[Collected data entries]
******************************

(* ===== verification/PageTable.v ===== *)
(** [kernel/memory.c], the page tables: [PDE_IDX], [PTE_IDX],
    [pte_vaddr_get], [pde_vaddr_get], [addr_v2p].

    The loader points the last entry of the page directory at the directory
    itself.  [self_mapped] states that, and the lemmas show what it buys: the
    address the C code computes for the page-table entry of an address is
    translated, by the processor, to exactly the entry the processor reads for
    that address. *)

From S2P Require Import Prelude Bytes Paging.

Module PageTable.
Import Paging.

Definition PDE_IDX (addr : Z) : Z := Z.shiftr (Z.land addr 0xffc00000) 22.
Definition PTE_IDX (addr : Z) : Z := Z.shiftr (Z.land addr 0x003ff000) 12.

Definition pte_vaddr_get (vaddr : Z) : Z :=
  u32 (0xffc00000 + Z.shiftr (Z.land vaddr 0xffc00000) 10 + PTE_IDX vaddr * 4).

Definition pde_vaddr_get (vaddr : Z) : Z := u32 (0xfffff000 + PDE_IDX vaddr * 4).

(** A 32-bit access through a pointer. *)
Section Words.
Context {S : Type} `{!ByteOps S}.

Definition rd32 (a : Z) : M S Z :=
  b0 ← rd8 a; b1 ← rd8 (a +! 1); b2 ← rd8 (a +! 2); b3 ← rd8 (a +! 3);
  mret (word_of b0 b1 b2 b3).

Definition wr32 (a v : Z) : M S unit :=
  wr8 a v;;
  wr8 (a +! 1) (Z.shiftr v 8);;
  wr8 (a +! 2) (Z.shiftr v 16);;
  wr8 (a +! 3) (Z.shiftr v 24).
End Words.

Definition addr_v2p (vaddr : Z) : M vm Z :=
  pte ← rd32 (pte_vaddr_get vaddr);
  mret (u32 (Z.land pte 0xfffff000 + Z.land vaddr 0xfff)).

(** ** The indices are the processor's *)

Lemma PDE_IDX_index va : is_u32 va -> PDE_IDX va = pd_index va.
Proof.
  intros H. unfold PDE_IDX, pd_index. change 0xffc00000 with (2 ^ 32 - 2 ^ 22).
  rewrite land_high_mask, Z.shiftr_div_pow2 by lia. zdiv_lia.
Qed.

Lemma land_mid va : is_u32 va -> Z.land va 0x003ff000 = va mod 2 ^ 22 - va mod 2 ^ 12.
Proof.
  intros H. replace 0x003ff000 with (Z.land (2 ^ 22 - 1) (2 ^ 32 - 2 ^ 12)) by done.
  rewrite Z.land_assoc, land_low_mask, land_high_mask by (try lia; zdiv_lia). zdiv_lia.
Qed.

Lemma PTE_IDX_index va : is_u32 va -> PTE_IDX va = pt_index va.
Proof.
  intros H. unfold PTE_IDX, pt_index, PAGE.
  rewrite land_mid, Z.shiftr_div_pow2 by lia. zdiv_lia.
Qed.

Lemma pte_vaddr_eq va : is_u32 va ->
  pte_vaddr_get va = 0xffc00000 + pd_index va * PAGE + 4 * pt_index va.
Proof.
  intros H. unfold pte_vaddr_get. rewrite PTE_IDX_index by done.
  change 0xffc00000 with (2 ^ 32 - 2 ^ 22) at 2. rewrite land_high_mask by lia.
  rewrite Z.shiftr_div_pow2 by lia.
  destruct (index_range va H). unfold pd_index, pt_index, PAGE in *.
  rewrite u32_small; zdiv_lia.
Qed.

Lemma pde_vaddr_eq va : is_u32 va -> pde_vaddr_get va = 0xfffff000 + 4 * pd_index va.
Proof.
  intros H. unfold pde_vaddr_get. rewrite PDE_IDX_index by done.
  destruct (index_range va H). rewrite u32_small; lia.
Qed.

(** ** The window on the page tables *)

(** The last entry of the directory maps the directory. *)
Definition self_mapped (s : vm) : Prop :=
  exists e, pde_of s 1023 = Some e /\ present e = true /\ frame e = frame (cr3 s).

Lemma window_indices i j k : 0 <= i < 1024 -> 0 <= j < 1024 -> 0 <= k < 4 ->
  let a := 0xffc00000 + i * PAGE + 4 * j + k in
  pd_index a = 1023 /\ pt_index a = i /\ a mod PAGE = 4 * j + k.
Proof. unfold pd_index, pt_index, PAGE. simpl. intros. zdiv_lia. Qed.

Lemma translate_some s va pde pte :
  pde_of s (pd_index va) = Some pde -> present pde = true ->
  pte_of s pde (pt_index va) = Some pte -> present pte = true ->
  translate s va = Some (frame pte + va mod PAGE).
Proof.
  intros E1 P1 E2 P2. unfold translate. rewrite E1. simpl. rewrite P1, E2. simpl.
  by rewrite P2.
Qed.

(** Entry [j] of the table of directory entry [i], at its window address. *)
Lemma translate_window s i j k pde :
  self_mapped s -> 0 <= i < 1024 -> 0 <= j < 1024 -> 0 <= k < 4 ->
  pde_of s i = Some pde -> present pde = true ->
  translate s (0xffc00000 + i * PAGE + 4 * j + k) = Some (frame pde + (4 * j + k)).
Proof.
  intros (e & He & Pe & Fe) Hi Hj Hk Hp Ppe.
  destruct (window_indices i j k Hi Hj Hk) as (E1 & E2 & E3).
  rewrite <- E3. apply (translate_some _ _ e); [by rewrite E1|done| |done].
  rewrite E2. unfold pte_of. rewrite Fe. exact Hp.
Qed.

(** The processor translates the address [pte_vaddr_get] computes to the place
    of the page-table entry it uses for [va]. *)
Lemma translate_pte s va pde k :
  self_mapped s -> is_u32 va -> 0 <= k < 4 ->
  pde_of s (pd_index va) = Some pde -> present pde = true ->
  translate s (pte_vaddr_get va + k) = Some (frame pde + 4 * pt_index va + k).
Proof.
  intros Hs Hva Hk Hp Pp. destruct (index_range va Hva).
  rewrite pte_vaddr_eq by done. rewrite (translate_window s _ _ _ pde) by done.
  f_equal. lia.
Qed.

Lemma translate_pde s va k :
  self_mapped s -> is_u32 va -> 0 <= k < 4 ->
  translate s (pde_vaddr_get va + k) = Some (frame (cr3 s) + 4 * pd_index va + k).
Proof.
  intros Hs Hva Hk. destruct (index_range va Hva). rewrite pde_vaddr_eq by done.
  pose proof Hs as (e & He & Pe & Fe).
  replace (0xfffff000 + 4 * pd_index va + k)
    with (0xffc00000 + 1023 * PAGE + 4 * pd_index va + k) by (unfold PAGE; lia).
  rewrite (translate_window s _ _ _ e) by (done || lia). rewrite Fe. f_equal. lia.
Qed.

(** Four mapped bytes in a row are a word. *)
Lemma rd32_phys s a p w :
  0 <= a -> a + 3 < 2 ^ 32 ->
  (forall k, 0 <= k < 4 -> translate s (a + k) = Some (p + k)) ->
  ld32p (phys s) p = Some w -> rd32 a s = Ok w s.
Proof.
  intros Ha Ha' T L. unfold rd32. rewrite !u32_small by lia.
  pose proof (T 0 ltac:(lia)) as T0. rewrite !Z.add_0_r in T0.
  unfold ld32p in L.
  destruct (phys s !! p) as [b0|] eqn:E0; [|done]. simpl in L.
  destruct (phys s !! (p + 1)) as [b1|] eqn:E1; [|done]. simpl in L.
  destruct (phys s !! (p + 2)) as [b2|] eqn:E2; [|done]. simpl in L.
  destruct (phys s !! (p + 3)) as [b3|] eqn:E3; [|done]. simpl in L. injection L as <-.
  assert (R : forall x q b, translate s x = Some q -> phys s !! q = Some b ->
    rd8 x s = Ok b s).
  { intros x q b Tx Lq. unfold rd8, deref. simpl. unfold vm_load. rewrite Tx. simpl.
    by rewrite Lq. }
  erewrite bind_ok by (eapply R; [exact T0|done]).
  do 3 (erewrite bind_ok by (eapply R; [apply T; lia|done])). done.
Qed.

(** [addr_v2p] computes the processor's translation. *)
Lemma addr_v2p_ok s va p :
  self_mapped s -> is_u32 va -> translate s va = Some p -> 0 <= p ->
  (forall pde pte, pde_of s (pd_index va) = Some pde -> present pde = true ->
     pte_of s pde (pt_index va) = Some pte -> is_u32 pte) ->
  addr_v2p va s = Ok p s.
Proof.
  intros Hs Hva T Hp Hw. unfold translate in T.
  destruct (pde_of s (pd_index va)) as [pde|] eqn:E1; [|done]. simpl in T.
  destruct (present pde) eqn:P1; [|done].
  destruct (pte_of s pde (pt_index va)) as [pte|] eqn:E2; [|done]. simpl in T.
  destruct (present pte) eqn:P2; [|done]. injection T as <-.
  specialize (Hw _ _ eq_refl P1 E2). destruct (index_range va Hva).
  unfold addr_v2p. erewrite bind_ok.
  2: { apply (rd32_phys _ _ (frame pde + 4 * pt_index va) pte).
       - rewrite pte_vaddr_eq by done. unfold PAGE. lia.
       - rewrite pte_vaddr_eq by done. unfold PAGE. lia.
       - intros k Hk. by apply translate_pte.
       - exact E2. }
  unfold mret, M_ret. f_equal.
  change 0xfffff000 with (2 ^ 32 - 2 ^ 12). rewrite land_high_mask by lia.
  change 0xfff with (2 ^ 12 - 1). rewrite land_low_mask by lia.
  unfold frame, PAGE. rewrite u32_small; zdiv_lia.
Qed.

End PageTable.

******************************

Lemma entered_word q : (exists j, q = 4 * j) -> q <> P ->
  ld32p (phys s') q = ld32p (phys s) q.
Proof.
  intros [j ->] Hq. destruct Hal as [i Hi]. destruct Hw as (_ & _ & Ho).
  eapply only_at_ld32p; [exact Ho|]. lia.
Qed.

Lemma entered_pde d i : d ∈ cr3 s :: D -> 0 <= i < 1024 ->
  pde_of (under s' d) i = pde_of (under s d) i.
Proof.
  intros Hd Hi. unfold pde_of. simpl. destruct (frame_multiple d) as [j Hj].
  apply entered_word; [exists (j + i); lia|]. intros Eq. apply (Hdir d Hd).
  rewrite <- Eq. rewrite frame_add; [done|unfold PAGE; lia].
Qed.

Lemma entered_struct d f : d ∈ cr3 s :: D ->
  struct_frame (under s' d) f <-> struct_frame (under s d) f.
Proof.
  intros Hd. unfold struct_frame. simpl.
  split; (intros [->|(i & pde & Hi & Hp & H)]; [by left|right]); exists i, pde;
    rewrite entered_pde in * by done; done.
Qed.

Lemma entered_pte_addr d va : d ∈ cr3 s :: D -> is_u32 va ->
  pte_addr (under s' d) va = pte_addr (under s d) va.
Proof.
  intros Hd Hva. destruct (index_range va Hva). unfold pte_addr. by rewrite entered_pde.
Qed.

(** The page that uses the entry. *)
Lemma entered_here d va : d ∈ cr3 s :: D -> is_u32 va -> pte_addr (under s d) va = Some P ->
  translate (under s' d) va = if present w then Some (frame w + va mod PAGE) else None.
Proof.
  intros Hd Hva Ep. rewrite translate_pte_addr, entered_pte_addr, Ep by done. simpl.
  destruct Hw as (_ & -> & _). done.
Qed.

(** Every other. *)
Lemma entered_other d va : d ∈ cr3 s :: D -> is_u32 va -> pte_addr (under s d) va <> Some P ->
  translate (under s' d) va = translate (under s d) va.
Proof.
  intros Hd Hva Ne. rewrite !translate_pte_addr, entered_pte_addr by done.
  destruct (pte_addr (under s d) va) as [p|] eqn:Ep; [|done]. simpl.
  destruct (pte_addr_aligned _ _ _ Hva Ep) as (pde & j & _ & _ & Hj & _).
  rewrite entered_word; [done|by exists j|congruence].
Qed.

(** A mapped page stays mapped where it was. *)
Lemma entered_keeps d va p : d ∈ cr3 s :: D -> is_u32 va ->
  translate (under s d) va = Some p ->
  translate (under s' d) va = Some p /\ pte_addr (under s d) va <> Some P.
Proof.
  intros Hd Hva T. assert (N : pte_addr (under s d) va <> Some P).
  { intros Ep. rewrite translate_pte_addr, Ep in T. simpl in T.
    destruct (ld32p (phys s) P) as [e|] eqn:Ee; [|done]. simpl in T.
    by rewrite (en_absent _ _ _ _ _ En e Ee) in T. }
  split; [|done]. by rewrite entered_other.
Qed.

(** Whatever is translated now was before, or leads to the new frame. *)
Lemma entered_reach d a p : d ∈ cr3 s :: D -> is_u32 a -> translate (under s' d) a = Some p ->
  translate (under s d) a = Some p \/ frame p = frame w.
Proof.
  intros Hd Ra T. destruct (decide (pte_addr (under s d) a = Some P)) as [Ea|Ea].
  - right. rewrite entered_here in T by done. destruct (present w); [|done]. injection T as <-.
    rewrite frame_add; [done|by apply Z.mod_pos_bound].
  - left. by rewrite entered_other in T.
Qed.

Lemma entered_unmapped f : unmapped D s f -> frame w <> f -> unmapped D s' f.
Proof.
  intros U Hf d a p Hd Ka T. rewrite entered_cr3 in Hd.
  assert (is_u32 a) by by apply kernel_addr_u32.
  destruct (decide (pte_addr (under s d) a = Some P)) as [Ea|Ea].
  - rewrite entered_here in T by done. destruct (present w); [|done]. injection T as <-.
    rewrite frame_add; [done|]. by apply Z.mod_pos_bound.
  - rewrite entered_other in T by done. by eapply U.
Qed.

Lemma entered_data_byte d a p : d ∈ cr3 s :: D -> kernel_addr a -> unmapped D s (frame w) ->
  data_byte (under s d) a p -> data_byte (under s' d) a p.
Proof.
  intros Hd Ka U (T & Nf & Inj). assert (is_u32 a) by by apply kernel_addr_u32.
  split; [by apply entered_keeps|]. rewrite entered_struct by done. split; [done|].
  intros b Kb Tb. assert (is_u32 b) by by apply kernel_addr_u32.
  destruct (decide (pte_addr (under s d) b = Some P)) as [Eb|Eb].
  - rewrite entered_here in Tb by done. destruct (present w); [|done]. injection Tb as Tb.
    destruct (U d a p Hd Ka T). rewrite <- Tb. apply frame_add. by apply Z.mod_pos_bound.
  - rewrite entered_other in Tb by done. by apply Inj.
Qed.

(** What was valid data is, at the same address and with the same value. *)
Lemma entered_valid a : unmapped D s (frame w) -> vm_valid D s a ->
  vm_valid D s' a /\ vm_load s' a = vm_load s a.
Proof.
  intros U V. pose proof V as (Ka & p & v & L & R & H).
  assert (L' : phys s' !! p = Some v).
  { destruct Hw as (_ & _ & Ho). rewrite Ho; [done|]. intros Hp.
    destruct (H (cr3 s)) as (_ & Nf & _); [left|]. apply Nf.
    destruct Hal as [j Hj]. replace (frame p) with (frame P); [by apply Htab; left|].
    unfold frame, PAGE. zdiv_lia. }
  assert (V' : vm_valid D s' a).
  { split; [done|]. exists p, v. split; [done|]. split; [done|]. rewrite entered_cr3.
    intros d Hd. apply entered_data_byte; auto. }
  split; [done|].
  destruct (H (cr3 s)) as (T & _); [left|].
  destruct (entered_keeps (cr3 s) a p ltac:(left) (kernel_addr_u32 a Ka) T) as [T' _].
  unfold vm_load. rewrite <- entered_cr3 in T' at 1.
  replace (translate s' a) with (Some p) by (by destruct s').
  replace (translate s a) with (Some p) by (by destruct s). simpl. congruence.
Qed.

******************************

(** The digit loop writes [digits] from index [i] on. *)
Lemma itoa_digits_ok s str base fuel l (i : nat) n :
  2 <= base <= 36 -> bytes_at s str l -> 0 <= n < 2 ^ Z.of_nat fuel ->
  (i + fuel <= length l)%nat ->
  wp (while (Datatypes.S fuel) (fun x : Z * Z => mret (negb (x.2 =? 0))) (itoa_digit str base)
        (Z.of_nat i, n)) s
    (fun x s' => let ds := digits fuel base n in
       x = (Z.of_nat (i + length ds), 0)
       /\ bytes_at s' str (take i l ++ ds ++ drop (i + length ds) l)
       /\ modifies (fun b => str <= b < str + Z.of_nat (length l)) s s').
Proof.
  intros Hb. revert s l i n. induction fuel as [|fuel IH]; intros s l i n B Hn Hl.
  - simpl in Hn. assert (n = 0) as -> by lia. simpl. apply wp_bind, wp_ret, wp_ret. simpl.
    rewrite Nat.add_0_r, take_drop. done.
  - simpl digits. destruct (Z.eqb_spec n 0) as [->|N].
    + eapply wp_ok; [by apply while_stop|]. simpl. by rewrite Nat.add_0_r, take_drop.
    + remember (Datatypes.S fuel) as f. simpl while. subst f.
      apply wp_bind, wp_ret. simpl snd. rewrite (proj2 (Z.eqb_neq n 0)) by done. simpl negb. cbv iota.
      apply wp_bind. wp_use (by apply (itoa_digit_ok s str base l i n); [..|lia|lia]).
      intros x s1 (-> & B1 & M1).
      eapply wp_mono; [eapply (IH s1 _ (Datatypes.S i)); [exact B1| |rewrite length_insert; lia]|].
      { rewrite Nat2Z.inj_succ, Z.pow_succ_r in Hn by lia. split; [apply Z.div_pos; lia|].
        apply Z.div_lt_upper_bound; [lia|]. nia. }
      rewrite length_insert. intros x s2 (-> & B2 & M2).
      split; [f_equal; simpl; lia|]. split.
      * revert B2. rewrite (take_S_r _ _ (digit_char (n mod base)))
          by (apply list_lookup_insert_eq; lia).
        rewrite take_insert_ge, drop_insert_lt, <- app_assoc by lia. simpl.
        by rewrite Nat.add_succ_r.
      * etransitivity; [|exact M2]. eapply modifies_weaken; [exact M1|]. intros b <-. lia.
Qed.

******************************

▶ TRY IT
Could you retype exactly the lines above, starting at the line that contains "(* ===== verification/PageTable.v ===== *)" and ending at the line that contains "Definition pte_vaddr_get (vaddr", and nothing more?

▶ WRITTEN REPLY
(* ===== verification/PageTable.v ===== *)
(** [kernel/memory.c], the page tables: [PDE_IDX], [PTE_IDX],
    [pte_vaddr_get], [pde_vaddr_get], [addr_v2p].

    The loader points the last entry of the page directory at the directory
    itself.  [self_mapped] states that, and the lemmas show what it buys: the
    address the C code computes for the page-table entry of an address is
    translated, by the processor, to exactly the entry the processor reads for
    that address. *)

From S2P Require Import Prelude Bytes Paging.

Module PageTable.
Import Paging.

Definition PDE_IDX (addr : Z) : Z := Z.shiftr (Z.land addr 0xffc00000) 22.
Definition PTE_IDX (addr : Z) : Z := Z.shiftr (Z.land addr 0x003ff000) 12.

Definition pte_vaddr_get (vaddr : Z) : Z :=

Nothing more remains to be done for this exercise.